───── Data to examine

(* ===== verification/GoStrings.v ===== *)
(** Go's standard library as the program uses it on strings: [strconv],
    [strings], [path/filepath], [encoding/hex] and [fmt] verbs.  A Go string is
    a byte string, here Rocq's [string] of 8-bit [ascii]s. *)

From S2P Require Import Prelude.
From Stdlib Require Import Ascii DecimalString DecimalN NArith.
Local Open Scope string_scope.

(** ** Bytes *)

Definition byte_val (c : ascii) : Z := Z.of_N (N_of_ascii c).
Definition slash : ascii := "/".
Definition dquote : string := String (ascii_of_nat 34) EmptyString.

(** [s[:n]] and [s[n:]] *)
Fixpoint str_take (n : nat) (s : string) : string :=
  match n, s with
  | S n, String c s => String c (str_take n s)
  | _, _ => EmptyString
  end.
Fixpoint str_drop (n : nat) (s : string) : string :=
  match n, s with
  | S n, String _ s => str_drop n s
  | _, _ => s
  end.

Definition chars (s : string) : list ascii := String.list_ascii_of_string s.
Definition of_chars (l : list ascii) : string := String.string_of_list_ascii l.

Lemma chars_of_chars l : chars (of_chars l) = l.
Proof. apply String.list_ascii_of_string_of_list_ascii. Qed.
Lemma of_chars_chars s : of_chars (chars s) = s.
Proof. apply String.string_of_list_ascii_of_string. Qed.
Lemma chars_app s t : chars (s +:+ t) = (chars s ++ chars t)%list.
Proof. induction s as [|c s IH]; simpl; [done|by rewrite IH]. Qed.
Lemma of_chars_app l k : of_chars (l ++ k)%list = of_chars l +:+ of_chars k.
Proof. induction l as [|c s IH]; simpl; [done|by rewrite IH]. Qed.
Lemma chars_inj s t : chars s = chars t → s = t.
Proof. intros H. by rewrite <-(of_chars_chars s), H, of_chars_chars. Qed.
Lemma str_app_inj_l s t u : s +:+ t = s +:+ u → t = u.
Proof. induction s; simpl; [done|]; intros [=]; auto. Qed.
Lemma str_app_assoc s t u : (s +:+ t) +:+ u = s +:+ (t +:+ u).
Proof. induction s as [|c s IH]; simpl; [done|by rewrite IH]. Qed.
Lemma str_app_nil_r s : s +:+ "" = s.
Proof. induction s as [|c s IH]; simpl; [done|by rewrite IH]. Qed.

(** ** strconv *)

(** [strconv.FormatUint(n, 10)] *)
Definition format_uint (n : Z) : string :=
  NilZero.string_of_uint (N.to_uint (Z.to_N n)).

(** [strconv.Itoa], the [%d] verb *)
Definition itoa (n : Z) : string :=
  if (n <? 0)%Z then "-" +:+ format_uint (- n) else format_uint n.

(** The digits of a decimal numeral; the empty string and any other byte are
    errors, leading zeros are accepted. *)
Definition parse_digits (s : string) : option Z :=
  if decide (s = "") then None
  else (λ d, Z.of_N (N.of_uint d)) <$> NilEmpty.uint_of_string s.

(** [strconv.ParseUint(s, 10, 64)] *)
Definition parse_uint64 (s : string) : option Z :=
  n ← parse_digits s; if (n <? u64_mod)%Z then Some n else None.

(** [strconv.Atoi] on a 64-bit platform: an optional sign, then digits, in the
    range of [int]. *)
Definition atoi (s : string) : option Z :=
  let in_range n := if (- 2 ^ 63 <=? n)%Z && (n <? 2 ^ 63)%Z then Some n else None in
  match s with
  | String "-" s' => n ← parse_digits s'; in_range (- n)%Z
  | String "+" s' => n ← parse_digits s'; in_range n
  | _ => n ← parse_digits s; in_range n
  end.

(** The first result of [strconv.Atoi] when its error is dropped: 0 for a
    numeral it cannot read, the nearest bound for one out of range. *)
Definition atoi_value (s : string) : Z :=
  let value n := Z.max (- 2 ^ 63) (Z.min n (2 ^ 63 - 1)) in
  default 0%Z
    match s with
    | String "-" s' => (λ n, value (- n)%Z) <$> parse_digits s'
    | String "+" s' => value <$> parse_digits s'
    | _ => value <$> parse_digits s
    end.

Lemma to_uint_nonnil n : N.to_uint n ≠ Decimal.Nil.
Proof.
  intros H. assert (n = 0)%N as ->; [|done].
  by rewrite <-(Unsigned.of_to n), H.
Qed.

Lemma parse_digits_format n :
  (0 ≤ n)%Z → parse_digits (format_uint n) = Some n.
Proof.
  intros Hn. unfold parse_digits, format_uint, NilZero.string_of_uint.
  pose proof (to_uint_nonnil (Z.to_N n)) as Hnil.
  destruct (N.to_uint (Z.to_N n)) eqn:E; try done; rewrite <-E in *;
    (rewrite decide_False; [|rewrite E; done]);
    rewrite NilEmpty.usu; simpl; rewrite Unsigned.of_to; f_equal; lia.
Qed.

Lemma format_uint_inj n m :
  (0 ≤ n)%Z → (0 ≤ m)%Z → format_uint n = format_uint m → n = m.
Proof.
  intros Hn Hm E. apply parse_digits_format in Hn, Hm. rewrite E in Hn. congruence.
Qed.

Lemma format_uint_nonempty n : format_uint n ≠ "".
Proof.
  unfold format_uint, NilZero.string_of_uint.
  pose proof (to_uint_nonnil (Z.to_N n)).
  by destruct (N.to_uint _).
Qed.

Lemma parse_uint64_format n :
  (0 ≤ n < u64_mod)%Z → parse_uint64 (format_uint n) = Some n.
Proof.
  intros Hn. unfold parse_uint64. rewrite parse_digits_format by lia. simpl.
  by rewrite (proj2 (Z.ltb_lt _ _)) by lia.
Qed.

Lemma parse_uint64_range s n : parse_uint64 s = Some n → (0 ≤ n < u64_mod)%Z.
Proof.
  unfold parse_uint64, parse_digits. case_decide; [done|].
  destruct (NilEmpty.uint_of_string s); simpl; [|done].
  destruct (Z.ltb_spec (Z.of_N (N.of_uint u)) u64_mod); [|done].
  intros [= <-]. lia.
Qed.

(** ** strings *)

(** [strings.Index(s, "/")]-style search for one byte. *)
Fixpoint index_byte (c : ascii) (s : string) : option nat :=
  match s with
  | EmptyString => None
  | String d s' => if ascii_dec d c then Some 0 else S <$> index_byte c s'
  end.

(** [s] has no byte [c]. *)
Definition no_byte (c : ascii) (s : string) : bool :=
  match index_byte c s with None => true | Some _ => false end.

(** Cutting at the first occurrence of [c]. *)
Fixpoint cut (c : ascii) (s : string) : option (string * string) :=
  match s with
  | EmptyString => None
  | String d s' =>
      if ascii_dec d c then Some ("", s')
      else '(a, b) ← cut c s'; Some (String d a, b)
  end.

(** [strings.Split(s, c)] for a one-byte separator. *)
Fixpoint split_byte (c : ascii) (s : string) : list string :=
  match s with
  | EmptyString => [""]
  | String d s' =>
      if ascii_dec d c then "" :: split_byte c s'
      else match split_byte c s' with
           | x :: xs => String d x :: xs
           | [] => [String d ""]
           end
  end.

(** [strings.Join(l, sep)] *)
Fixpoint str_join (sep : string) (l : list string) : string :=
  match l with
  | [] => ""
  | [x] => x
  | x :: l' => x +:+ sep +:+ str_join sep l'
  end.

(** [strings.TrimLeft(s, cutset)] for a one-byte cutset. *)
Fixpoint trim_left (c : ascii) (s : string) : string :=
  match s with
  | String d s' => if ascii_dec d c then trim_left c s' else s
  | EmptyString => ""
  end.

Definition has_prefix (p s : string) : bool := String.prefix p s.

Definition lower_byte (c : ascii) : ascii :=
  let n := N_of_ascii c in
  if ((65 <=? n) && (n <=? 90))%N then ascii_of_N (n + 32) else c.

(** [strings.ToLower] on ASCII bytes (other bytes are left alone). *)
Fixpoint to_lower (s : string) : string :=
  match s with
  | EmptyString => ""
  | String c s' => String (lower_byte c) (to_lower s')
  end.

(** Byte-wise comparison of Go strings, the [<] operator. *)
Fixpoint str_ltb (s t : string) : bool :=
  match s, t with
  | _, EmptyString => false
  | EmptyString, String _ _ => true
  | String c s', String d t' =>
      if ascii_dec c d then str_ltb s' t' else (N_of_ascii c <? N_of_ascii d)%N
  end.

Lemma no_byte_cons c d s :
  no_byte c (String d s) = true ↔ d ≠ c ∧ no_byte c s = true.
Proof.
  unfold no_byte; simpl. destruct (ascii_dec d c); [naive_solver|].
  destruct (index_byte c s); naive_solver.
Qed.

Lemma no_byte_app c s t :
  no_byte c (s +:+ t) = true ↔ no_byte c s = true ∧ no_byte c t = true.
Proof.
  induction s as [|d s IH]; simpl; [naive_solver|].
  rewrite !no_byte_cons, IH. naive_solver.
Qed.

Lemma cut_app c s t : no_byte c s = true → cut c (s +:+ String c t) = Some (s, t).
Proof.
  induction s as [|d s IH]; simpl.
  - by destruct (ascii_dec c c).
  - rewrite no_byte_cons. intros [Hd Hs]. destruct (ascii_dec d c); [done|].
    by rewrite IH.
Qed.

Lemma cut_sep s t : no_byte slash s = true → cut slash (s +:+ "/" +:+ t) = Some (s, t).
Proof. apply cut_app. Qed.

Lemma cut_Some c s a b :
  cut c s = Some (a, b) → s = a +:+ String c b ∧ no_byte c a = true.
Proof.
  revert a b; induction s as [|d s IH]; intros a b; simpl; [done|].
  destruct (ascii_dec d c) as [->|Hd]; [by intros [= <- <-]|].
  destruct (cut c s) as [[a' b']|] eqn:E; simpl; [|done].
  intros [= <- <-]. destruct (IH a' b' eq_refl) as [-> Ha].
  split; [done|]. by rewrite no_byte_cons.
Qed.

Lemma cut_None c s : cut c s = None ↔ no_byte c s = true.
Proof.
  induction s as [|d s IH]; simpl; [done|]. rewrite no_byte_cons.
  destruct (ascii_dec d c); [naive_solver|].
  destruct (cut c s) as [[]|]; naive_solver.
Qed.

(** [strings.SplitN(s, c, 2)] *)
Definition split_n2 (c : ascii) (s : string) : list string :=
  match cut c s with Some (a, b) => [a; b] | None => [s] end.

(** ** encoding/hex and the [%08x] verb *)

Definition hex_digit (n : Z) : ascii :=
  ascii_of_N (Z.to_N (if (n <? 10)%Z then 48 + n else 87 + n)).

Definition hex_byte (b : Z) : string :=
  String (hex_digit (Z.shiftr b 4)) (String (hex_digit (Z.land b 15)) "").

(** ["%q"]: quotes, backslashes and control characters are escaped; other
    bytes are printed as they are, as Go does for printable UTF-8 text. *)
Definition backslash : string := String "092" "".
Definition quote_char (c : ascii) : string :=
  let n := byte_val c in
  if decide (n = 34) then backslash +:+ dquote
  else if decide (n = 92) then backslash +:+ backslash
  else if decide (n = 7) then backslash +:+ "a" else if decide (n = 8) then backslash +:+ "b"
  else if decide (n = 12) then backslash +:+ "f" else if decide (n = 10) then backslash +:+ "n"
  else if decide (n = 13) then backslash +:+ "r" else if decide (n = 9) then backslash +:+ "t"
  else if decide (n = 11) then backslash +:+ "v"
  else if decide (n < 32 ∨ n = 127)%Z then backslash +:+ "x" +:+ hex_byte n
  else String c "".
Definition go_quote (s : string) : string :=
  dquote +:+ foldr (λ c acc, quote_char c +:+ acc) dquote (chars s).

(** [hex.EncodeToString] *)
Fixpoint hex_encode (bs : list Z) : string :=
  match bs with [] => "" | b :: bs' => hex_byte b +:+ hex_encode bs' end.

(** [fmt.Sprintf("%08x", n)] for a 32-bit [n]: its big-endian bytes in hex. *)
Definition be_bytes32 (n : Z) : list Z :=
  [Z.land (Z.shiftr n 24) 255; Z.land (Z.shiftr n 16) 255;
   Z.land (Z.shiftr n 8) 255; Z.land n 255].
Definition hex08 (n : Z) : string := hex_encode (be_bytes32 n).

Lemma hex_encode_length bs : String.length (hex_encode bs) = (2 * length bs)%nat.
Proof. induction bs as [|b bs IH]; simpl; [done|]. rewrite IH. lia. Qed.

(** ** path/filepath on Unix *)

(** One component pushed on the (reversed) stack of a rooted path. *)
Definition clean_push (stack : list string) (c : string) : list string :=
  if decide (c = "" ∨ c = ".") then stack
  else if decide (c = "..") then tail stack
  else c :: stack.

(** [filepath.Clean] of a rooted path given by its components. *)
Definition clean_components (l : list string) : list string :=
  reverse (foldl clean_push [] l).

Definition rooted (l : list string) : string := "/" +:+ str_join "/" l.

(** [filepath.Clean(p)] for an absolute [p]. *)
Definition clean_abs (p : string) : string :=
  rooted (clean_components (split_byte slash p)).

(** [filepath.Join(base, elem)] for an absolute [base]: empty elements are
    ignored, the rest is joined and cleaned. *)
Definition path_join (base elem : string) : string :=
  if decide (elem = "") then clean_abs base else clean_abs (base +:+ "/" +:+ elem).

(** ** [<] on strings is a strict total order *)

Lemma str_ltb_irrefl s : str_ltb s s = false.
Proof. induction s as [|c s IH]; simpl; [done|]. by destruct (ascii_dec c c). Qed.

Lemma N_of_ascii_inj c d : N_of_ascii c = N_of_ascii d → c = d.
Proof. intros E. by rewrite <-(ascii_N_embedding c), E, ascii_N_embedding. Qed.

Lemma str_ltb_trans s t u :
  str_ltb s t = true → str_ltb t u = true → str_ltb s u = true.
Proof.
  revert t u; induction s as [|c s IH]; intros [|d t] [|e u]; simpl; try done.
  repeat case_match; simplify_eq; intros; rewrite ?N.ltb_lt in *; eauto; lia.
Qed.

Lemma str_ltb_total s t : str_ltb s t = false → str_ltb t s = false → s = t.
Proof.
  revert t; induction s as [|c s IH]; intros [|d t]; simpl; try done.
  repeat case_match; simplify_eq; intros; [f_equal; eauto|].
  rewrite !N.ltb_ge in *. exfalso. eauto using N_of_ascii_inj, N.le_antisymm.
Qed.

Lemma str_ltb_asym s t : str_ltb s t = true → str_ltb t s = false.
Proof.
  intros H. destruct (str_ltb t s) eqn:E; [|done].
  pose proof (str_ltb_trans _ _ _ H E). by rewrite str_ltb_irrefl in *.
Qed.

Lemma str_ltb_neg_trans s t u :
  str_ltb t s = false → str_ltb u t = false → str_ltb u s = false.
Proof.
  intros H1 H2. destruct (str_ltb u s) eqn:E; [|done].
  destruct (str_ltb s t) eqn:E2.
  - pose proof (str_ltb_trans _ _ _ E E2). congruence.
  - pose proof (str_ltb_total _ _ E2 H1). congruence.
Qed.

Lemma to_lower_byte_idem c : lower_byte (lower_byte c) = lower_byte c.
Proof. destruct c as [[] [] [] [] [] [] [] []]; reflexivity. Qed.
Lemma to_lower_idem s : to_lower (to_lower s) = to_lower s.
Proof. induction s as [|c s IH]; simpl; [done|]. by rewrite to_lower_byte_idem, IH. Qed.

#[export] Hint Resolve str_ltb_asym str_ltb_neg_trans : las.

──────────

Try it
Output, from the data above, the lines from the line with "- by destruct (ascii_dec c c)." to the line with "else if decide (n = 92)" exactly as they stand, both ends included and nothing else.

Task solution
  - by destruct (ascii_dec c c).
  - rewrite no_byte_cons. intros [Hd Hs]. destruct (ascii_dec d c); [done|].
    by rewrite IH.
Qed.

Lemma cut_sep s t : no_byte slash s = true → cut slash (s +:+ "/" +:+ t) = Some (s, t).
Proof. apply cut_app. Qed.

Lemma cut_Some c s a b :
  cut c s = Some (a, b) → s = a +:+ String c b ∧ no_byte c a = true.
Proof.
  revert a b; induction s as [|d s IH]; intros a b; simpl; [done|].
  destruct (ascii_dec d c) as [->|Hd]; [by intros [= <- <-]|].
  destruct (cut c s) as [[a' b']|] eqn:E; simpl; [|done].
  intros [= <- <-]. destruct (IH a' b' eq_refl) as [-> Ha].
  split; [done|]. by rewrite no_byte_cons.
Qed.

Lemma cut_None c s : cut c s = None ↔ no_byte c s = true.
Proof.
  induction s as [|d s IH]; simpl; [done|]. rewrite no_byte_cons.
  destruct (ascii_dec d c); [naive_solver|].
  destruct (cut c s) as [[]|]; naive_solver.
Qed.

(** [strings.SplitN(s, c, 2)] *)
Definition split_n2 (c : ascii) (s : string) : list string :=
  match cut c s with Some (a, b) => [a; b] | None => [s] end.

(** ** encoding/hex and the [%08x] verb *)

Definition hex_digit (n : Z) : ascii :=
  ascii_of_N (Z.to_N (if (n <? 10)%Z then 48 + n else 87 + n)).

Definition hex_byte (b : Z) : string :=
  String (hex_digit (Z.shiftr b 4)) (String (hex_digit (Z.land b 15)) "").

(** ["%q"]: quotes, backslashes and control characters are escaped; other
    bytes are printed as they are, as Go does for printable UTF-8 text. *)
Definition backslash : string := String "092" "".
Definition quote_char (c : ascii) : string :=
  let n := byte_val c in
  if decide (n = 34) then backslash +:+ dquote
  else if decide (n = 92) then backslash +:+ backslash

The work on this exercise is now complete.